>>
Definition next_dagrun_info (self : t) (clock : Clock)
    (last_automated_data_interval : option DataInterval)
    (restriction : TimeRestriction) : result (option DagRunInfo) :=
  current_time ← datetime_now clock;
  let after := resolve_after current_time last_automated_data_interval restriction in
  next_run ← _get_next_weekday self after;
  Ok (Some (interval next_run (add_hours next_run 1))).

End WeeklyOnDay.

Module BiweeklyOnDay.

Record t : Type := mk {
  weekday : Z; tz : string; hour : Z; minute : Z; second : Z; anchor_date : string
}.

Definition __init__ (weekday hour minute : Z) (tz : string) (second : Z)
    (anchor_date : string) : result t :=
  if weekday_name_exists weekday then Ok (mk weekday tz hour minute second anchor_date)
  else Raise IndexError.

Definition serialize (self : t) : gmap string Value :=
  <["weekday" := VInt (weekday self)]> (<["tz" := VStr (tz self)]>
  (<["hour" := VInt (hour self)]> (<["minute" := VInt (minute self)]>
  (<["second" := VInt (second self)]>
  (<["anchor_date" := VStr (anchor_date self)]> ∅))))).

Definition deserialize (data : gmap string Value) : result t :=
  weekday ← get_int data "weekday" 0;
  tz ← get_str data "tz" "America/New_York";
  hour ← get_int data "hour" 0;
  minute ← get_int data "minute" 0;
  second ← get_int data "second" 0;
  anchor_date ← get_str data "anchor_date" "2024-01-01";
  __init__ weekday hour minute tz second anchor_date.

Definition _get_next_biweekly (self : t) (after : DateTime) : result DateTime :=
  anchor ← parse (anchor_date self);
  let days_to_weekday := (weekday self - day_of_week anchor + 7) mod 7 in
  first_run ← replace (add_days anchor days_to_weekday)
                      (hour self) (minute self) (second self);
  if ltb after first_run then Ok first_run
  else
    let delta_days := diff_days after first_run in
    let cycles := delta_days / 14
                  + (if leb after (add first_run 13 23 59 59) then 0 else 1) in
    let next_run := add_weeks first_run (cycles * 2) in
    let next_run := if leb next_run after then add_weeks next_run 2 else next_run in
    Ok next_run.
<<
#### Problem details:
In the listing above, find the line holding "(restriction : TimeRestriction)" and the line holding "Record t : Type", then output those two lines and every line between them exactly.

#### The completed task:
    (restriction : TimeRestriction) : result (option DagRunInfo) :=
  current_time ← datetime_now clock;
  let after := resolve_after current_time last_automated_data_interval restriction in
  next_run ← _get_next_weekday self after;
  Ok (Some (interval next_run (add_hours next_run 1))).

End WeeklyOnDay.

Module BiweeklyOnDay.

Record t : Type := mk {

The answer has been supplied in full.